■ YOUR GOAL ■
Copies of all lines containing the string "Hdisj" are needed from the data below.

■ INPUT RECORDS ■
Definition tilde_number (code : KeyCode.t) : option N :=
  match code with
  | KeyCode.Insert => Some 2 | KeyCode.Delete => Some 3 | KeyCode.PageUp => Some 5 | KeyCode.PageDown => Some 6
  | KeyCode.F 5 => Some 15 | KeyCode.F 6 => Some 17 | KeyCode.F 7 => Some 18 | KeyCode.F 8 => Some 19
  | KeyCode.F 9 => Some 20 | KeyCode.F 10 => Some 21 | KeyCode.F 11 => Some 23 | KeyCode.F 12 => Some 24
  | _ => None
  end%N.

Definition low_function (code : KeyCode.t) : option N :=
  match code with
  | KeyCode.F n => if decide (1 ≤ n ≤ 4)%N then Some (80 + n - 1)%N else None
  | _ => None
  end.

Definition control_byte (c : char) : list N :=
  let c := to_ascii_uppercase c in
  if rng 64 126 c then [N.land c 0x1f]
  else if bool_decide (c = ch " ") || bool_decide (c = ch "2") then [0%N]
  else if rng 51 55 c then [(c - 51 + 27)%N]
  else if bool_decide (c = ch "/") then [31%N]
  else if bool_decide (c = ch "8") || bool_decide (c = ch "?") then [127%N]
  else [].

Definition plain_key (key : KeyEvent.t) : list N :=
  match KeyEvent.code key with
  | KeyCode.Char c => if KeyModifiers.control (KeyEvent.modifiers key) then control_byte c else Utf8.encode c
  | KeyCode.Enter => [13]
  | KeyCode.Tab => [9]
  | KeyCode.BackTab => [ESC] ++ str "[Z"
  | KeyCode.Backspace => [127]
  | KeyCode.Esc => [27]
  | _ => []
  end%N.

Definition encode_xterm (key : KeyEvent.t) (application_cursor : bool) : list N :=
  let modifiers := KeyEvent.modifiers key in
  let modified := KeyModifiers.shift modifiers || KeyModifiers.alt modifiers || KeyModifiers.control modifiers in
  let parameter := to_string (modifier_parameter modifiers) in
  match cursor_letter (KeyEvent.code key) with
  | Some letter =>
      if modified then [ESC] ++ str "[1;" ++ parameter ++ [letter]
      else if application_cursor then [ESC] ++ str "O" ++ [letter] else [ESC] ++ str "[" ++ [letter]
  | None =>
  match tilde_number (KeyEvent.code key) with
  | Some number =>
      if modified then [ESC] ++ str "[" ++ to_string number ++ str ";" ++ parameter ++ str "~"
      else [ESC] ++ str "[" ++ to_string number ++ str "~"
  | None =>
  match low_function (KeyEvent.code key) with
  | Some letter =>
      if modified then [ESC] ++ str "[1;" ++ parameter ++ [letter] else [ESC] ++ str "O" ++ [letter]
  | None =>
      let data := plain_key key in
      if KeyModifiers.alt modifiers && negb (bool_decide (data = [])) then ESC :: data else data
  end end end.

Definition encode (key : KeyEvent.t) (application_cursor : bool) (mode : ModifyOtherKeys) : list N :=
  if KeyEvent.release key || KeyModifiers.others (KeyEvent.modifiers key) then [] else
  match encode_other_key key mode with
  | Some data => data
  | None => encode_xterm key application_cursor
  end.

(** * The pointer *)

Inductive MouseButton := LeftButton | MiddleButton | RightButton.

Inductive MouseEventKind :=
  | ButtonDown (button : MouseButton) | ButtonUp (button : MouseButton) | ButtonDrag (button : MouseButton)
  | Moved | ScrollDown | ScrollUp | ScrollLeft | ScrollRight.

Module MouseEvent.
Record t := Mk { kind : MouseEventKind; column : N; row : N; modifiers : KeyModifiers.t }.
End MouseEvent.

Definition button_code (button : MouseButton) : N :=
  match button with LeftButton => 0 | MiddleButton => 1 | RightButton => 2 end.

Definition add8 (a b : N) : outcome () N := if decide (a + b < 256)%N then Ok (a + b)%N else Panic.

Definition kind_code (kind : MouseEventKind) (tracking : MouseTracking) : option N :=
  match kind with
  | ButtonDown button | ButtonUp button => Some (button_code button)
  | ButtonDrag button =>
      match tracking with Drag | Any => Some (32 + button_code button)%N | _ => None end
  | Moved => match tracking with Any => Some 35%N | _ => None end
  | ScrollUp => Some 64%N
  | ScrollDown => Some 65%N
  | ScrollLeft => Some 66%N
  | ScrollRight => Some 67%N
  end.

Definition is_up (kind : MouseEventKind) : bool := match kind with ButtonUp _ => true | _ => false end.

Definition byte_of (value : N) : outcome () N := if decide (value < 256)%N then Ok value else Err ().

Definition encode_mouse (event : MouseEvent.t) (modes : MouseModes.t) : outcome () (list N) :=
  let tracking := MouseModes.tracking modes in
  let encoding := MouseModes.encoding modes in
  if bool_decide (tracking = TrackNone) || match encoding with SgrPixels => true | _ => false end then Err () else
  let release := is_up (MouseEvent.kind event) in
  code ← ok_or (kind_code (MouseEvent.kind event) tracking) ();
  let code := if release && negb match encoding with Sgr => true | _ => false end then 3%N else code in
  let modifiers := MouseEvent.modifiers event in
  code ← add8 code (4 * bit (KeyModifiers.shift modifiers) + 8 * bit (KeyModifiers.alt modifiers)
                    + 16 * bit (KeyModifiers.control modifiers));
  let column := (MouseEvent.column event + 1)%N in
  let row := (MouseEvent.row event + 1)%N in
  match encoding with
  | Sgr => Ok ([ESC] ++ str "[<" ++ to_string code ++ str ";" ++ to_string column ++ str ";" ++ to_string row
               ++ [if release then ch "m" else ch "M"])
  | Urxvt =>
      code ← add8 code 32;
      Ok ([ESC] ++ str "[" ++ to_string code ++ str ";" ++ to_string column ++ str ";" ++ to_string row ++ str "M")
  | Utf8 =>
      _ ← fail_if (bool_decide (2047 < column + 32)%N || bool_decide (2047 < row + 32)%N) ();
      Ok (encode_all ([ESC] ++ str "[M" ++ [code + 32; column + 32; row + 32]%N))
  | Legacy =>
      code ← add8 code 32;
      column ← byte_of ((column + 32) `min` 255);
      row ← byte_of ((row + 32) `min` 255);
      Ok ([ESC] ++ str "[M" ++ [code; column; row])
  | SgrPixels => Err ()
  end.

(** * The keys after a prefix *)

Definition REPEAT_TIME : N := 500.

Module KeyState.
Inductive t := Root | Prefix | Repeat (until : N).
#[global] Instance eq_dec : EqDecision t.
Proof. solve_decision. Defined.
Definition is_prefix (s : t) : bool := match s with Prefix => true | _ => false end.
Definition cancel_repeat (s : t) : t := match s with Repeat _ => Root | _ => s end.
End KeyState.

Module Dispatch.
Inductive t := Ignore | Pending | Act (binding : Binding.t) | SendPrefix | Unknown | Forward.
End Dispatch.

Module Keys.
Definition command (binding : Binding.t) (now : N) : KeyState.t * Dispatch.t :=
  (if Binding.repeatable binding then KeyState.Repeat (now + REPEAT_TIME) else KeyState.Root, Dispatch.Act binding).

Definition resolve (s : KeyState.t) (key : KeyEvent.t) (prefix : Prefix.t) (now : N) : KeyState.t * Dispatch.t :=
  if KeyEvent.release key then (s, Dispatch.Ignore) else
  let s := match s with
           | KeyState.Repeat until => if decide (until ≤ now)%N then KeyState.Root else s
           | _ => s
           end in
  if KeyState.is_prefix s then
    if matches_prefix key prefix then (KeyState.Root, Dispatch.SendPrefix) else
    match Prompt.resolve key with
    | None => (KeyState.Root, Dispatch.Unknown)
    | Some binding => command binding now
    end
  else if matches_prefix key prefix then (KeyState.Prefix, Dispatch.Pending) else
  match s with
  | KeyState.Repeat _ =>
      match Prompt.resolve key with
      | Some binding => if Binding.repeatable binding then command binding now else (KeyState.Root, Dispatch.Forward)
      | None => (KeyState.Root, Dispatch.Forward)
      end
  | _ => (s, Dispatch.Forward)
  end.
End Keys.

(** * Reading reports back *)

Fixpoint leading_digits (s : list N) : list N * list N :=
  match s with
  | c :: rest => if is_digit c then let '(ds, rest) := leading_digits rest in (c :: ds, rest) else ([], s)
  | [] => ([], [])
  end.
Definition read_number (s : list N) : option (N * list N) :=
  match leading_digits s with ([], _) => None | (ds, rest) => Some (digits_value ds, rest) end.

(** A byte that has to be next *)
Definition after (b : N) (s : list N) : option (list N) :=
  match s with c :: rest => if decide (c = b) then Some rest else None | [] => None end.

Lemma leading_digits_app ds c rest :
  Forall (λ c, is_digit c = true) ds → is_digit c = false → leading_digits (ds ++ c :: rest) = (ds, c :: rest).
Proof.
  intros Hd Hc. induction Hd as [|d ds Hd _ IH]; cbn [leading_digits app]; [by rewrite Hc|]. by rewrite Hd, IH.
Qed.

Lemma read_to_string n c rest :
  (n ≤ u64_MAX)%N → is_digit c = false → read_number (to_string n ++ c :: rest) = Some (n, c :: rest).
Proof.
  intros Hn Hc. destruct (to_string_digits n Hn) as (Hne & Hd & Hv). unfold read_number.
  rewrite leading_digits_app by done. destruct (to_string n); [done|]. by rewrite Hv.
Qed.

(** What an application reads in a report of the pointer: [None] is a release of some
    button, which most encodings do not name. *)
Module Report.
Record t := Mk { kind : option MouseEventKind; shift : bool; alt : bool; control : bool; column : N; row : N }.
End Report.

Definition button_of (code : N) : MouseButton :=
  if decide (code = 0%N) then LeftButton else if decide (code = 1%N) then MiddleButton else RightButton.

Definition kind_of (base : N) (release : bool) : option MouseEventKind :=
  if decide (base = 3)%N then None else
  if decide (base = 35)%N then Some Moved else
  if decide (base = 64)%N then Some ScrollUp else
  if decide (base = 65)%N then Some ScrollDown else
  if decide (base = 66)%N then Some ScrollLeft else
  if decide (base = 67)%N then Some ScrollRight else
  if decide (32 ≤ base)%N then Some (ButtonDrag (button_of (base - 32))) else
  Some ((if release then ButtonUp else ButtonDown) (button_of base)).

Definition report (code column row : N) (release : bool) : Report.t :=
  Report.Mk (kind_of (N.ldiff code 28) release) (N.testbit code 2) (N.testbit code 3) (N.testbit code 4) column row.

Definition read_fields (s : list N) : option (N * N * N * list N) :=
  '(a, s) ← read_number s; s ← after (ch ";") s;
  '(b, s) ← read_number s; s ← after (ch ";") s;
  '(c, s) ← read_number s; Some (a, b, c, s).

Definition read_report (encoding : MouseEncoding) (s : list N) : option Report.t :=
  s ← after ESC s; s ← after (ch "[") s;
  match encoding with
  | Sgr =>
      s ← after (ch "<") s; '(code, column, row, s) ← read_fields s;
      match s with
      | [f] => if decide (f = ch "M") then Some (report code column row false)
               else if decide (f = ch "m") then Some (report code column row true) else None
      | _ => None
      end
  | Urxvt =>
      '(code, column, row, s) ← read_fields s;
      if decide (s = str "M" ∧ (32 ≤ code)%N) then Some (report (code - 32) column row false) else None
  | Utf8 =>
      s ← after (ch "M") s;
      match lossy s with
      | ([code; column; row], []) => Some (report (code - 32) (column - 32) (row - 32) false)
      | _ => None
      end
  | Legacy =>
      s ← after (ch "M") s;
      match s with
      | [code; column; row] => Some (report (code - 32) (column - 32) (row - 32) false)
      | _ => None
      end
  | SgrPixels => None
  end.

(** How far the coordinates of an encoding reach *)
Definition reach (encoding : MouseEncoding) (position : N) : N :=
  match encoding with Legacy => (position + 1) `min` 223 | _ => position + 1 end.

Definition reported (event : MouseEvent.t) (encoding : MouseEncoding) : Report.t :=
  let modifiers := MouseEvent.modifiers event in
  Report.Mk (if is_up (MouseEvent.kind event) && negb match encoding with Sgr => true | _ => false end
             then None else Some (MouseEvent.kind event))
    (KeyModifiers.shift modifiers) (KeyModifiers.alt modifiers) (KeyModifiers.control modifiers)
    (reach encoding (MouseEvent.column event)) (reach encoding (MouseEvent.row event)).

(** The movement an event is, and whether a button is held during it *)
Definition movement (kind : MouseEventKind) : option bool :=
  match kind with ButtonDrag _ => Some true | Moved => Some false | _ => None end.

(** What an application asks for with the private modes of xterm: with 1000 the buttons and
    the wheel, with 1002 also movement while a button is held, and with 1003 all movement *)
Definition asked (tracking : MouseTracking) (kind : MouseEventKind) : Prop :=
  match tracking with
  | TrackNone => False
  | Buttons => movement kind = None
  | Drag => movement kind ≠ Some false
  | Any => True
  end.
...
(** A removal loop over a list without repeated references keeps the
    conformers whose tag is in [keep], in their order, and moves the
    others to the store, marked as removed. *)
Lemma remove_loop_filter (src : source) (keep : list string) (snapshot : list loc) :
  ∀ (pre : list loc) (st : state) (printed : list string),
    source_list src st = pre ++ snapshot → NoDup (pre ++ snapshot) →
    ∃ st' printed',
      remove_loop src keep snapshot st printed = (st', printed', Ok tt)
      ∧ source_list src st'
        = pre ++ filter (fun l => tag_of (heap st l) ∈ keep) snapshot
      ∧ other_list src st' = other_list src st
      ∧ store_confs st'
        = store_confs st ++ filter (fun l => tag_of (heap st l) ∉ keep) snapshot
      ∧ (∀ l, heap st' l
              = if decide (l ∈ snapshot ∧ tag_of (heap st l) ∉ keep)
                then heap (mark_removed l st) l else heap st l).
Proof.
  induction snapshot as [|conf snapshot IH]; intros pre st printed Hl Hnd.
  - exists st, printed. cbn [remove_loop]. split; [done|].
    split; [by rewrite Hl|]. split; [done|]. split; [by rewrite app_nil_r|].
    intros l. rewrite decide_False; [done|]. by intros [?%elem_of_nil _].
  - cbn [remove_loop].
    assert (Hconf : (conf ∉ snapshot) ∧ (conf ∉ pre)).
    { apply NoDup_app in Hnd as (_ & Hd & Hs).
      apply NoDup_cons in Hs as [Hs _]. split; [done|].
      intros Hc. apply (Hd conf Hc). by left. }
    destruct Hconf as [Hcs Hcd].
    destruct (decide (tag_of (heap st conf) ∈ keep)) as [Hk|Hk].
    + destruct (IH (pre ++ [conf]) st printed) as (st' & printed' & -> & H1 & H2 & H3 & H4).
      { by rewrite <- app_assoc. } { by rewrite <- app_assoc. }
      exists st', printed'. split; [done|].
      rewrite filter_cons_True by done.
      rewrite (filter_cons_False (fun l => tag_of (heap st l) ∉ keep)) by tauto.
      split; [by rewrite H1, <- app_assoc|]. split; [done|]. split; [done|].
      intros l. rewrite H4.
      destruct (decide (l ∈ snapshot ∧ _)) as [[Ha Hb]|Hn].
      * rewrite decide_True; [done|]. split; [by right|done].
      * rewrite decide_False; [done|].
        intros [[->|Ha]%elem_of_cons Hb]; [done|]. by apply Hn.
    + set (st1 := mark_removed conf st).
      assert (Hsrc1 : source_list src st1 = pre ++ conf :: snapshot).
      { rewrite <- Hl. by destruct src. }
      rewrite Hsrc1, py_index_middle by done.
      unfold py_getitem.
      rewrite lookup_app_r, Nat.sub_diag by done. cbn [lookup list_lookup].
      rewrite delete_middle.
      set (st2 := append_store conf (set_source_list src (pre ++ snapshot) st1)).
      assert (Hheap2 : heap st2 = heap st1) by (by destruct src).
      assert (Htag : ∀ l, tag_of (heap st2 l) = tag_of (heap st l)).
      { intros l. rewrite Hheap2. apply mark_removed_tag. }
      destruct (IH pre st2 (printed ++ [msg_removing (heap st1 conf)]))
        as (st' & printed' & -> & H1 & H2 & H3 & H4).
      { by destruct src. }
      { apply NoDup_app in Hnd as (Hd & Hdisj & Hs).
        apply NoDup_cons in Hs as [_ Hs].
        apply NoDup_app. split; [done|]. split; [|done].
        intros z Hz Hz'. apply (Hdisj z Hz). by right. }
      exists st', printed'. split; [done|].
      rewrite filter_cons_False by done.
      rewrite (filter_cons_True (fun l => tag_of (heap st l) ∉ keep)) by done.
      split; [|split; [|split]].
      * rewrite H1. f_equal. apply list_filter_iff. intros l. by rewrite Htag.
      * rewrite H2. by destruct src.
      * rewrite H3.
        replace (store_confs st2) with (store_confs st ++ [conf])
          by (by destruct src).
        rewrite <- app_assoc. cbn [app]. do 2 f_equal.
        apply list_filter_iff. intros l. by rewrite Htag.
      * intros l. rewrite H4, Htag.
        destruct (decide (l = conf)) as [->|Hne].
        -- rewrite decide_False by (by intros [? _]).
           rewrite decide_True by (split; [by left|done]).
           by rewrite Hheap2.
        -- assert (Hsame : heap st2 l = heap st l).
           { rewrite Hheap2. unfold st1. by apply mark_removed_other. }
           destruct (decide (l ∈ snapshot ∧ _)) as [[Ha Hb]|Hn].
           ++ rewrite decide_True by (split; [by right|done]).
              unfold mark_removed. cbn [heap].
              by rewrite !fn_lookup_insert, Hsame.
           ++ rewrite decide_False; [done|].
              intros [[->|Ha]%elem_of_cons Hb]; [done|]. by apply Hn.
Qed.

■ RESULT OF THE EXERCISE ■
      { apply NoDup_app in Hnd as (Hd & Hdisj & Hs).
        intros z Hz Hz'. apply (Hdisj z Hz). by right. }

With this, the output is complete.